Les femmes peu instruites ou de milieux défavorisés ont plus souvent que les autres des enfants caractérisés par un petit poids de naissance, lui-même associé à un risque de mauvaise santé dans l’enfance, voire à l’âge adulte.

S’appuyant sur l’enquête Elfe, qui suit une cohorte de 18 000 enfants nés en France en 2011, des chercheurs de l’Ined  ont examiné les liens entre les caractéristiques socio-économiques des familles et l’état de santé des nouveau-nés.
 
Moins une femme est diplômée, plus elle présente de risque de donner naissance à un enfant de petit poids (moins de 2,5 kg). Le risque est 50 % plus élevé pour les femmes sans aucun diplôme par rapport à celles ayant le bac. Les différences selon le niveau de diplôme se réduisent un peu lorsqu’on prend en compte le revenu du ménage, ainsi que des facteurs comme le rang de naissance de l’enfant, l’âge de la mère et la taille des parents, mais elles ne disparaissent pas.
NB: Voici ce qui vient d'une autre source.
(* ===== verification/Signatures.v ===== *)
(** * Ed25519 signatures

    The signing keys of the crate [ed25519-dalek] as operations of a class, the
    behaviour it documents as [SignatureLaws], and a small executable instance
    used to evaluate concrete runs. *)

From Stdlib Require Import ZArith List Bool Lia.
From S2P Require Import Prelude Constants SecureMemory Crypto Toy.
Import ListNotations.
Open Scope Z_scope.

Class Signatures : Type := {
  (** [SigningKey::from_bytes(seed).to_keypair_bytes()]: secret and public half. *)
  ed25519_keypair : bytes -> bytes;
  (** [SigningKey::from_keypair_bytes] accepts the 64 bytes. *)
  ed25519_keypair_ok : bytes -> bool;
  (** [signing_key.sign(message).to_bytes()] for keypair bytes. *)
  ed25519_sign : bytes -> bytes -> bytes;
  (** [VerifyingKey::from_bytes] accepts the 32 bytes. *)
  ed25519_public_ok : bytes -> bool;
  (** [verifying_key.verify_strict(message, signature)] *)
  ed25519_verify_strict : bytes -> bytes -> bytes -> bool }.

(** The public half of keypair bytes: [keypair_bytes[32..]]. *)
Definition ed25519_public (kp : bytes) : bytes := skipn 32 kp.

Class SignatureLaws (SG : Signatures) : Prop := {
  ed25519_keypair_len s : len (ed25519_keypair s) = ED25519_SECRET_KEY_BYTES;
  ed25519_keypair_valid s : ed25519_keypair_ok (ed25519_keypair s) = true;
  ed25519_sign_len kp m : len (ed25519_sign kp m) = ED25519_SIGNATURE_BYTES;
  ed25519_public_valid s : ed25519_public_ok (ed25519_public (ed25519_keypair s)) = true;
  ed25519_sign_verify s m :
    ed25519_verify_strict (ed25519_public (ed25519_keypair s)) m (ed25519_sign (ed25519_keypair s) m) = true }.

Lemma ed25519_public_len kp : len kp = ED25519_SECRET_KEY_BYTES -> len (ed25519_public kp) = ED25519_PUBLIC_KEY_BYTES.
Proof. unfold ed25519_public, ED25519_SECRET_KEY_BYTES, ED25519_PUBLIC_KEY_BYTES. intros H. rewrite len_skipn. lia. Qed.

Definition toy_signature (pk m : bytes) : bytes := toy_hash [[9]; pk; m] 64.

#[export] Instance toy_signatures : Signatures := {
  ed25519_keypair s := resize 32 0 s ++ resize 32 0 s;
  ed25519_keypair_ok kp := len kp =? 64;
  ed25519_sign kp m := toy_signature (skipn 32 kp) m;
  ed25519_public_ok pk := len pk =? 32;
  ed25519_verify_strict pk m sg := bytes_eqb sg (toy_signature pk m) }.

Lemma toy_keypair_len s : len (resize 32 0 s ++ resize 32 0 s) = 64.
Proof. rewrite len_app, !resize_len by lia. reflexivity. Qed.

Lemma toy_public_len s : len (skipn 32 (resize 32 0 s ++ resize 32 0 s)) = 32.
Proof. rewrite len_skipn, toy_keypair_len. reflexivity. Qed.

#[export] Instance toy_signature_laws : SignatureLaws toy_signatures.
Proof.
  constructor; intros.
  - exact (toy_keypair_len s).
  - exact (proj2 (Z.eqb_eq _ _) (toy_keypair_len s)).
  - exact (toy_hash_len _ 64 ltac:(easy)).
  - exact (proj2 (Z.eqb_eq _ _) (toy_public_len s)).
  - exact (bytes_eqb_refl _).
Qed.
(* ===== verification/GF256Field.v ===== *)
(** * GF(2^8) as a MathComp field

    The byte operations of [Shamir] packaged as a [fieldType], so that the
    polynomial library applies to the code's evaluation and interpolation.
    The results are stated back on byte lists, for [ShamirProofs]. *)

From HB Require Import structures.
From Stdlib Require Import ZArith List Lia.
From mathcomp Require Import boot ssralg poly.
From S2P Require Import Prelude Constants SecureMemory Crypto Shamir.

Set Implicit Arguments.
Unset Strict Implicit.
Unset Printing Implicit Defensive.
Set Warnings "-redundant-canonical-projection".

Import GRing.Theory.
Local Open Scope seq_scope.
Local Open Scope ring_scope.

Definition gf : Type := 'I_256.
HB.instance Definition _ := Finite.copy gf 'I_256.

Definition toZ (a : gf) : Z := Z.of_nat (nat_of_ord a).
Definition ofZ (z : Z) : gf := inord (Z.to_nat z).

Lemma toZ_range a : in_range 8 (toZ a).
Proof. by rw /toZ /in_range; move: (ltn_ord a) => /ltP; lia. Qed.

Lemma toZK : cancel toZ ofZ.
Proof. by move=> a; rw /toZ /ofZ Nat2Z.id inord_val. Qed.

Lemma ofZK z : in_range 8 z -> toZ (ofZ z) = z.
Proof.
move=> [H0 H1]; have H2 : (Z.to_nat z < 256)%N by apply/ltP; lia.
by rw /toZ /ofZ inordK //; lia.
Qed.

Lemma toZ_inj : injective toZ.
Proof. exact: can_inj toZK. Qed.

Definition gf_add (a b : gf) : gf := ofZ (Z.lxor (toZ a) (toZ b)).
Definition gf_times (a b : gf) : gf := ofZ (gf_mul (toZ a) (toZ b)).
Definition gf_invf (a : gf) : gf := ofZ (gf_inv (toZ a)).

Lemma toZ_add a b : toZ (gf_add a b) = Z.lxor (toZ a) (toZ b).
Proof. by apply: ofZK; apply: lxor_range; [lia|exact: toZ_range..]. Qed.

Lemma toZ_times a b : toZ (gf_times a b) = gf_mul (toZ a) (toZ b).
Proof. by apply: ofZK; apply: gf_mul_range; exact: toZ_range. Qed.

Lemma toZ_invf a : toZ (gf_invf a) = gf_inv (toZ a).
Proof. by apply: ofZK; apply: gf_inv_range; exact: toZ_range. Qed.

Lemma toZ_zero : toZ (ofZ 0) = 0%Z.
Proof. by apply: ofZK. Qed.

Lemma toZ_one : toZ (ofZ 1) = 1%Z.
Proof. by apply: ofZK. Qed.

Lemma gf_addA : associative gf_add.
Proof. by move=> a b c; apply: toZ_inj; rw !toZ_add Z.lxor_assoc. Qed.

Lemma gf_addC : commutative gf_add.
Proof. by move=> a b; apply: toZ_inj; rw !toZ_add Z.lxor_comm. Qed.

Lemma gf_add0 : left_id (ofZ 0) gf_add.
Proof. by move=> a; apply: toZ_inj; rw toZ_add toZ_zero Z.lxor_0_l. Qed.

Lemma gf_addN : left_inverse (ofZ 0) id gf_add.
Proof. by move=> a; apply: toZ_inj; rw toZ_add Z.lxor_nilpotent toZ_zero. Qed.

HB.instance Definition _ := GRing.isZmodule.Build gf gf_addA gf_addC gf_add0 gf_addN.

Lemma gf_timesA : associative gf_times.
Proof.
by move=> a b c; apply: toZ_inj; rw !toZ_times gf_mul_assoc //; exact: toZ_range.
Qed.
(* ===== verification/Nonce.v ===== *)
(** * Nonce generation ([src/protocol/nonce.rs])

    A 12-byte nonce is an 8-byte random prefix, a 16-bit counter and the 16-bit
    message index.  The theorems show that a generator never repeats a nonce,
    that the encoded index can be read back, and that the counter limit is
    enforced. *)

From Stdlib Require Import ZArith List Bool Lia String.
From S2P Require Import Prelude Constants.
Import ListNotations.
Open Scope string_scope.
Open Scope list_scope.
Open Scope Z_scope.

Record NonceState : Type := mkNonceState { ns_prefix : bytes; ns_counter : Z }.

Definition NonceState_new (prefix : bytes) (counter : Z) : PResult NonceState :=
  check? negb (MAX_NONCE_COUNTER <=? counter)
    else ProtocolError.invalid_state "Nonce counter exceeds maximum" in
  Ok (mkNonceState prefix counter).

Record NonceGenerator : Type := mkNonceGenerator { ng_state : NonceState; ng_max_counter : Z }.

(** The effective limit: zero or too large a request means the maximum. *)
Definition effective_limit (max_counter : Z) : Z :=
  if (max_counter =? 0) || (MAX_NONCE_COUNTER <? max_counter) then MAX_NONCE_COUNTER else max_counter.

(** [random] is the output of [get_random_bytes(NONCE_PREFIX_BYTES)]. *)
Definition create_with_limit (max_counter : Z) (random : bytes) : PResult NonceGenerator :=
  let limit := effective_limit max_counter in
  check? len random =? NONCE_PREFIX_BYTES
    else ProtocolError.generic "Failed to generate nonce prefix" in
  Ok (mkNonceGenerator (mkNonceState (firstn (Z.to_nat NONCE_PREFIX_BYTES) random) 0) limit).

Definition create (random : bytes) : PResult NonceGenerator :=
  create_with_limit MAX_NONCE_COUNTER random.

Definition from_state_with_limit (state : NonceState) (max_counter : Z) : PResult NonceGenerator :=
  let limit := effective_limit max_counter in
  check? negb (limit <=? ns_counter state)
    else ProtocolError.invalid_state "Nonce counter exceeds maximum" in
  Ok (mkNonceGenerator state limit).

Definition from_state (state : NonceState) : PResult NonceGenerator :=
  from_state_with_limit state MAX_NONCE_COUNTER.

(** [for i in 0..2 { nonce[off + i] = ((v >> (i * 8)) & 0xFF) as u8 }] *)
Definition le16_loop (v : Z) : bytes :=
  map (fun i => Z.land (Z.shiftr v (i * 8)) 255) (zrange 0 2).

Definition next (message_index : Z) : Stm ProtocolError.t NonceGenerator bytes :=
  do! sguard (negb (MAX_MESSAGE_INDEX <=? message_index))
        (ProtocolError.invalid_input "Message index exceeds nonce encoding limits");
  do g <- sget (fun g => g);
  do! sguard (negb (ng_max_counter g <=? ns_counter (ng_state g)))
        (ProtocolError.invalid_state "Nonce counter overflow - rotate keys");
  do! sguard (ns_counter (ng_state g) <=? u16_max)
        (ProtocolError.invalid_state "Nonce counter does not fit 16-bit encoding");
  do! sguard (message_index <=? u16_max)
        (ProtocolError.invalid_input "Message index does not fit 16-bit nonce encoding");
  let nonce := ns_prefix (ng_state g) ++ le16_loop (ns_counter (ng_state g)) ++ le16_loop message_index in
  do! smod (fun g => mkNonceGenerator
              (mkNonceState (ns_prefix (ng_state g)) (ns_counter (ng_state g) + 1)) (ng_max_counter g));
  sret nonce.

Definition export_state (g : NonceGenerator) : NonceState := ng_state g.

(** ** Well-formed generators *)

Definition nonce_wf (g : NonceGenerator) : Prop :=
  len (ns_prefix (ng_state g)) = NONCE_PREFIX_BYTES /\
  0 <= ns_counter (ng_state g) <= ng_max_counter g /\ ng_max_counter g <= MAX_NONCE_COUNTER.

Lemma effective_limit_range n : 0 <= n -> 0 < effective_limit n <= MAX_NONCE_COUNTER.
Proof.
  intros Hn. unfold effective_limit, MAX_NONCE_COUNTER.
  destruct (Z.eqb_spec n 0), (Z.ltb_spec 65535 n); simpl; lia.
Qed.

Lemma create_with_limit_wf n random g :
  0 <= n -> create_with_limit n random = Ok g -> nonce_wf g.
Proof.
  intros Hn H. unfold create_with_limit in H. inv_ok. bools.
  pose proof (effective_limit_range n Hn). unfold nonce_wf.
  cbn [ng_state ns_prefix ns_counter ng_max_counter]. rewrite len_firstn.
  unfold NONCE_PREFIX_BYTES in *. lia.
Qed.

Lemma from_state_with_limit_wf s n g :
  0 <= n -> len (ns_prefix s) = NONCE_PREFIX_BYTES -> 0 <= ns_counter s ->
  from_state_with_limit s n = Ok g -> nonce_wf g /\ ng_state g = s.
Proof.
  intros Hn Hp Hc H. unfold from_state_with_limit in H. inv_ok. bools.
  pose proof (effective_limit_range n Hn). unfold nonce_wf. simpl. intuition lia.
Qed.

Lemma le16_loop_spec v : le16_loop v = to_le_bytes 2 v.
Proof.
  unfold le16_loop, to_le_bytes. change (zrange 0 2) with [0; 1]. cbn [map].
  change (0 * 8) with 0. now rewrite Z.shiftr_0_r.
Qed.

(** The state after a nonce has been issued. *)
Definition bump (g : NonceGenerator) : NonceGenerator :=
  mkNonceGenerator (mkNonceState (ns_prefix (ng_state g)) (ns_counter (ng_state g) + 1)) (ng_max_counter g).

(** The nonce of a generator state and a message index. *)
Definition nonce_of (g : NonceGenerator) (message_index : Z) : bytes :=
  ns_prefix (ng_state g) ++ to_le_bytes 2 (ns_counter (ng_state g)) ++ to_le_bytes 2 message_index.

Lemma next_spec i g :
  nonce_wf g ->
  next i g =
  if MAX_MESSAGE_INDEX <=? i
  then (Err (ProtocolError.invalid_input "Message index exceeds nonce encoding limits"), g)
  else if ng_max_counter g <=? ns_counter (ng_state g)
  then (Err (ProtocolError.invalid_state "Nonce counter overflow - rotate keys"), g)
  else (Ok (nonce_of g i), bump g).
Proof.
  intros (_ & Hc & Hm). unfold next, sguard, slift, sbind, sget, smod, sret, ensure.
  unfold MAX_NONCE_COUNTER, MAX_MESSAGE_INDEX, u16_max in *.
  destruct (Z.leb_spec 65535 i); [reflexivity|].
  destruct (Z.leb_spec (ng_max_counter g) (ns_counter (ng_state g))); [reflexivity|]. simpl negb. cbv iota.
  destruct (Z.leb_spec (ns_counter (ng_state g)) (2 ^ 16 - 1)); [|lia].
  destruct (Z.leb_spec i (2 ^ 16 - 1)); [|lia]. now rewrite !le16_loop_spec.
Qed.

Lemma next_Ok i g n g' :
  nonce_wf g -> next i g = (Ok n, g') ->
  i < MAX_MESSAGE_INDEX /\ ns_counter (ng_state g) < ng_max_counter g /\ n = nonce_of g i /\ g' = bump g.
Proof.
  intros Hwf H. rewrite next_spec in H by assumption. repeat case_if_in H; bools; try discriminate.
  injection H as <- <-. auto.
Qed.

Lemma bump_wf g : nonce_wf g -> ns_counter (ng_state g) < ng_max_counter g -> nonce_wf (bump g).
Proof. unfold nonce_wf, bump. simpl. intuition lia. Qed.

Lemma next_wf i g r g' : nonce_wf g -> next i g = (r, g') -> nonce_wf g'.
Proof.
  intros Hwf H. rewrite next_spec in H by assumption.
  repeat case_if_in H; injection H as <- <-; auto. bools. now apply bump_wf.
Qed.

Lemma len_nonce_of g i : nonce_wf g -> len (nonce_of g i) = AES_GCM_NONCE_BYTES.
Proof.
  intros (Hp & _). unfold nonce_of. autorewrite with lens. rewrite Hp. reflexivity.
Qed.

(** Nonces of one prefix with different counters differ. *)
Lemma nonce_of_inj g1 g2 i1 i2 :
  nonce_wf g1 -> nonce_wf g2 -> 0 <= i1 < MAX_MESSAGE_INDEX -> 0 <= i2 < MAX_MESSAGE_INDEX ->
  nonce_of g1 i1 = nonce_of g2 i2 ->
  ns_prefix (ng_state g1) = ns_prefix (ng_state g2) /\
  ns_counter (ng_state g1) = ns_counter (ng_state g2) /\ i1 = i2.
Proof.
  intros (Hp1 & Hc1 & Hm1) (Hp2 & Hc2 & Hm2) Hi1 Hi2 H. unfold nonce_of in H.
  unfold MAX_NONCE_COUNTER, MAX_MESSAGE_INDEX in *.
  apply app_inj_len in H; [|congruence]. destruct H as [Hp H].
  apply app_inj_len in H; [|now rewrite !len_to_le_bytes]. destruct H as [Hc Hi].
  apply to_le_bytes_inj in Hc, Hi; try (simpl; lia). auto.
Qed.

(** ** Runs *)

(** The results of a sequence of [next] calls. *)
Fixpoint nonce_run (idxs : list Z) (g : NonceGenerator) : list bytes * NonceGenerator :=
  match idxs with
  | [] => ([], g)
  | i :: idxs =>
      match next i g with
      | (Ok n, g') => let '(ns, g'') := nonce_run idxs g' in (n :: ns, g'')
      | (Err _, g') => nonce_run idxs g'
      end
  end.

Definition issued_after (g : NonceGenerator) (n : bytes) : Prop :=
  exists c i, ns_counter (ng_state g) <= c < ng_max_counter g /\ 0 <= i < MAX_MESSAGE_INDEX /\
    n = ns_prefix (ng_state g) ++ to_le_bytes 2 c ++ to_le_bytes 2 i.

Lemma nonce_run_spec idxs g :
  nonce_wf g -> Forall (fun i => 0 <= i) idxs ->
  let '(ns, g') := nonce_run idxs g in
  NoDup ns /\ Forall (issued_after g) ns /\ nonce_wf g' /\
  ns_counter (ng_state g') = ns_counter (ng_state g) + len ns /\ ng_max_counter g' = ng_max_counter g.
Proof.
  revert g. induction idxs as [|i idxs IH]; intros g Hwf Hi; simpl.
  { rewrite len_nil. repeat split; auto; try constructor; try apply Hwf. lia. }
  inversion_clear Hi. destruct (next i g) as [[n|e] g'] eqn:Hn.
  - assert (Hwf' := next_wf _ _ _ _ Hwf Hn). apply next_Ok in Hn; [|assumption].
    destruct Hn as (Hlt & Hc & -> & ->). specialize (IH _ Hwf' H0).
    destruct (nonce_run idxs (bump g)) as [ns g'']. destruct IH as (Hnd & Hf & Hw & Hcc & Hmm).
    rewrite len_cons. unfold bump in Hcc, Hmm, Hf. simpl in Hcc, Hmm. repeat split; auto; try apply Hw; try lia.
    + constructor; [|assumption]. intros Hin. rewrite Forall_forall in Hf. apply Hf in Hin.
      destruct Hin as (c & i' & Hcr & Hir & E). cbn [ng_state ns_prefix ns_counter ng_max_counter] in Hcr, E. unfold nonce_of in E.
      apply app_inv_head in E. apply app_inj_len in E; [|now rewrite !len_to_le_bytes].
      destruct E as [E _]. destruct Hwf as (_ & ? & ?). unfold MAX_NONCE_COUNTER in *.
      apply to_le_bytes_inj in E; simpl; lia.
    + constructor; [exists (ns_counter (ng_state g)), i; repeat split; auto; lia|].
      eapply Forall_impl; [|exact Hf]. intros m (c & i' & Hcr & Hir & E). cbn [ng_state ns_prefix ns_counter ng_max_counter] in *.
      exists c, i'. repeat split; auto; lia.
  - assert (g' = g) as ->; [|now apply IH].
    rewrite next_spec in Hn by assumption. repeat case_if_in Hn; now injection Hn.
Qed.

(** * Properties *)

(** C36. A generator never issues the same nonce twice, whatever message indices
    are requested in whatever order, and it issues at most as many nonces as
    its limit; every nonce has the AEAD's length and its last two bytes encode
    the message index. *)
Theorem nonces_never_repeat limit random g idxs
    (Hlimit : 0 <= limit) (Hg : create_with_limit limit random = Ok g)
    (Hidxs : Forall (fun i => 0 <= i) idxs) :
  let '(nonces, _) := nonce_run idxs g in
  NoDup nonces /\ len nonces <= effective_limit limit /\
  Forall (fun n => len n = AES_GCM_NONCE_BYTES /\
                   exists i, 0 <= i < MAX_MESSAGE_INDEX /\ from_le_bytes (skipn 10 n) = i) nonces.
Proof.
  pose proof (create_with_limit_wf _ _ _ Hlimit Hg) as Hwf.
  pose proof (nonce_run_spec idxs g Hwf Hidxs) as H.
  destruct (nonce_run idxs g) as [ns g']. destruct H as (Hnd & Hf & Hw & Hc & Hm).
  assert (Hg0 : ns_counter (ng_state g) = 0 /\ ng_max_counter g = effective_limit limit)
    by (unfold create_with_limit in Hg; inv_ok; auto).
  destruct Hw as (_ & Hw & _). destruct Hg0 as [Hg0 Hg1].
  split; [assumption|]. split; [lia|]. eapply Forall_impl; [|exact Hf].
  intros n (c & i & Hcr & Hir & ->). destruct Hwf as (Hp & _). split.
  - autorewrite with lens. rewrite Hp. reflexivity.
  - exists i. split; [assumption|]. rewrite app_assoc, skipn_app, skipn_all2
      by (rewrite length_app, to_le_bytes_length; unfold len, NONCE_PREFIX_BYTES in Hp; lia).
    replace (10 - _)%nat with 0%nat
      by (rewrite length_app, to_le_bytes_length; unfold len, NONCE_PREFIX_BYTES in Hp; lia).
    simpl. apply from_to_le_bytes. unfold MAX_MESSAGE_INDEX in Hir. simpl. lia.
Qed.

Lemma nonces_never_repeat_witness :
  exists g, create_with_limit 2 [1; 2; 3; 4; 5; 6; 7; 8] = Ok g /\ NoDup (fst (nonce_run [5; 5; 9] g)) /\
    len (fst (nonce_run [5; 5; 9] g)) = 2.
Proof.
  eexists. split; [reflexivity|]. split; [|reflexivity].
  refine (proj1 (nonces_never_repeat 2 [1; 2; 3; 4; 5; 6; 7; 8] _ [5; 5; 9] _ eq_refl _)); [lia|].
  repeat constructor; easy.
Defined.
Lemma commit_snapshot_spec n r : ratchet_wf r ->
  commit_snapshot (mkSnapshot (SecureMemoryHandle.data (chain_key (ratchet_after n r)))
                     (generation (ratchet_after n r))) r = (Ok tt, ratchet_after n r).
Proof.
  intros Hwf. unfold commit_snapshot, sbind, slift, smod. cbn [snap_chain_bytes snap_generation].
  rewrite alloc_chain_ok by apply (ratchet_after_wf n r Hwf). reflexivity.
Qed.

Lemma advance_to_spec r target n : ratchet_wf r -> check_target r target = Ok n ->
  target < MAX_RATCHET_GENERATION ->
  advance_to target r = (Ok (current_key (ratchet_after (Z.to_nat n) r)), ratchet_after (Z.to_nat n + 1) r).
Proof.
  intros Hwf Hc Ht. unfold advance_to, sbind, sget, slift. rewrite Hc.
  apply check_target_spec in Hc. destruct Hc as [Hn ->].
  rewrite advance_n_spec by (auto; lia). rewrite advance_spec by (now apply ratchet_after_wf).
  destruct (Z.leb_spec MAX_RATCHET_GENERATION (generation (ratchet_after (Z.to_nat n) r)));
    [simpl in *; lia|]. now rewrite ratchet_after_add.
Qed.

Lemma frame_key_ok r fc : ratchet_wf r ->
  exists k, frame_key r fc = Ok (mkKey k (generation r)) /\
    derive_frame_key_at_generation (SecureMemoryHandle.data (chain_key r)) (generation r)
      (nonce_prefix r) fc = Ok k.
Proof.
  intros Hwf. unfold frame_key, snapshot. rewrite read_chain_ok by assumption. simpl rbind.
  unfold derive_frame_key_at_generation. rewrite derive_at_generation_ok. simpl rbind.
  rewrite derive_key_bytes_ok by easy. simpl. eauto.
Qed.

End KeyRatchet.

(** * Properties *)

(** The speculative advance followed by committing its snapshot is the
    mutating advance: same key, same ratchet, same refusals, for every target
    generation below the ratchet's limit. *)
Theorem speculative_advance_then_commit {P : Primitives} {L : PrimitiveLaws P} r target
    (Hwf : ratchet_wf r) (Ht : target < MAX_RATCHET_GENERATION) :
  match speculative_advance_to r target with
  | Ok (k, s) => exists r', advance_to target r = (Ok k, r') /\ commit_snapshot s r = (Ok tt, r')
  | Err e => advance_to target r = (Err e, r)
  end.
Proof.
  destruct (check_target r target) as [n|e] eqn:Hc.
  - rewrite (speculative_advance_to_spec r target n) by assumption.
    rewrite (advance_to_spec r target n) by assumption. apply check_target_spec in Hc.
    eexists. split; [reflexivity|].
    replace (target + 1) with (generation (ratchet_after (Z.to_nat n + 1) r)) by (simpl; lia).
    now apply commit_snapshot_spec.
  - unfold speculative_advance_to. rewrite Hc. simpl. unfold advance_to, sbind, sget, slift. now rewrite Hc.
Qed.
(* ===== verification/Proto.v ===== *)
(** * Protocol buffer messages

    The messages of the session ([proto/protocol/state.proto],
    [envelope.proto], [sealed_state.proto]), of the handshake
    ([handshake.proto]) and of a call ([voip.proto]) as records with the fields
    of the generated structs, and setters for the fields the program assigns.
    The wire codec is generated by prost; [Prost] is its interface and
    [ProstLaws] the round trip it documents. *)

From Stdlib Require Import ZArith List Bool String.
From S2P Require Import Prelude.
Import ListNotations.
Open Scope Z_scope.

(** [Message::encode_to_vec] and [Message::decode].  Encoding into a growing
    [Vec] does not fail. *)
Class Prost (M : Type) : Type := {
  encode : M -> bytes;
  decode : bytes -> option M }.

(** The round trip, for the values of the message's Rust type. *)
Class ProstLaws (M : Type) {C : Prost M} (wf : M -> Prop) : Prop := {
  decode_encode m : wf m -> decode (encode m) = Some m }.

(** [google.protobuf.Timestamp] *)
Module Timestamp.

Record t : Type := mk {
  seconds : Z;
  nanos : Z }.

End Timestamp.

(** A skipped message key as persisted. *)
Module CachedMessageKey.

Record t : Type := mk {
  message_index : Z;
  message_key : bytes;
  epoch : Z }.

End CachedMessageKey.

(** A metadata key of an old epoch as persisted. *)
Module CachedMetadataKey.

Record t : Type := mk {
  epoch : Z;
  metadata_key : bytes }.

End CachedMetadataKey.

(** A symmetric chain. *)
Module ChainState.

Record t : Type := mk {
  message_index : Z;
  chain_key : bytes;
  skipped_message_keys : list CachedMessageKey.t }.

Definition set_message_index (v : Z) (s : t) : t :=
  mk v (chain_key s) (skipped_message_keys s).
Definition set_chain_key (v : bytes) (s : t) : t :=
  mk (message_index s) v (skipped_message_keys s).
Definition set_skipped_message_keys (v : list CachedMessageKey.t) (s : t) : t :=
  mk (message_index s) (chain_key s) v.

End ChainState.

(** An X25519 key pair; the private part is zeroed while a session is live. *)
Module DhKeyPair.

Record t : Type := mk {
  private_key : bytes;
  public_key : bytes }.

Definition set_private_key (v : bytes) (s : t) : t :=
  mk v (public_key s).
Definition set_public_key (v : bytes) (s : t) : t :=
  mk (private_key s) v.

End DhKeyPair.

(** An ML-KEM-768 key pair. *)
Module KyberKeyPair.

Record t : Type := mk {
  secret_key : bytes;
  public_key : bytes }.

Definition set_secret_key (v : bytes) (s : t) : t :=
  mk v (public_key s).
Definition set_public_key (v : bytes) (s : t) : t :=
  mk (secret_key s) v.

End KyberKeyPair.

(** The nonce generator as persisted. *)
Module NonceStateProto.

Record t : Type := mk {
  prefix : bytes;
  counter : Z }.

End NonceStateProto.

(** The state of a 1:1 session. *)
Module ProtocolState.

Record t : Type := mk {
  version : Z;
  is_initiator : bool;
  created_at : option Timestamp.t;
  session_id : bytes;
  state_counter : Z;
  send_ratchet_epoch : Z;
  recv_ratchet_epoch : Z;
  root_key : bytes;
  send_chain : option ChainState.t;
  recv_chain : option ChainState.t;
  dh_local : option DhKeyPair.t;
  dh_remote_public : bytes;
  dh_local_initial_public : bytes;
  dh_remote_initial_public : bytes;
  metadata_key : bytes;
  kyber_local : option KyberKeyPair.t;
  kyber_remote_public : bytes;
  nonce_generator : option NonceStateProto.t;
  state_hmac : bytes;
  max_messages_per_chain : Z;
  max_nonce_counter : Z;
  local_identity_ed25519_public : bytes;
  local_identity_x25519_public : bytes;
  peer_identity_ed25519_public : bytes;
  peer_identity_x25519_public : bytes;
  identity_binding_hash : bytes;
  replay_epoch : Z;
  seen_payload_nonces : list bytes;
  send_ratchet_pending : bool;
  skipped_keys : list CachedMessageKey.t;
  cached_metadata_keys : list CachedMetadataKey.t;
  send_metadata_key : bytes;
  device_id : option bytes;
  session_ttl_seconds : option Z;
  last_activity_unix : option Z;
  total_messages_sent : Z;
  total_messages_received : Z }.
La consommation de tabac et d’alcool pendant la grossesse semble jouer un rôle, expliquant en partie la fréquence plus élevée des petits poids de naissance chez les enfants des femmes les moins instruites.
 
Si on compare la France et le Royaume-Uni, les variations socioé-conomiques du risque de petit poids vont dans le même sens. Mais, au Royaume-Uni, elles sont importantes entre les femmes ayant un niveau de diplôme équivalent au bac et celles ayant un diplôme plus élevé, alors que, en France, c’est entre les femmes les moins diplômées et les bachelières que les écarts sont élevés. La consommation de tabac pendant la grossesse en est peut-être l’une des raisons : elle est plus fréquente en France qu’au Royaume-Uni, en particulier parmi les moins diplômées.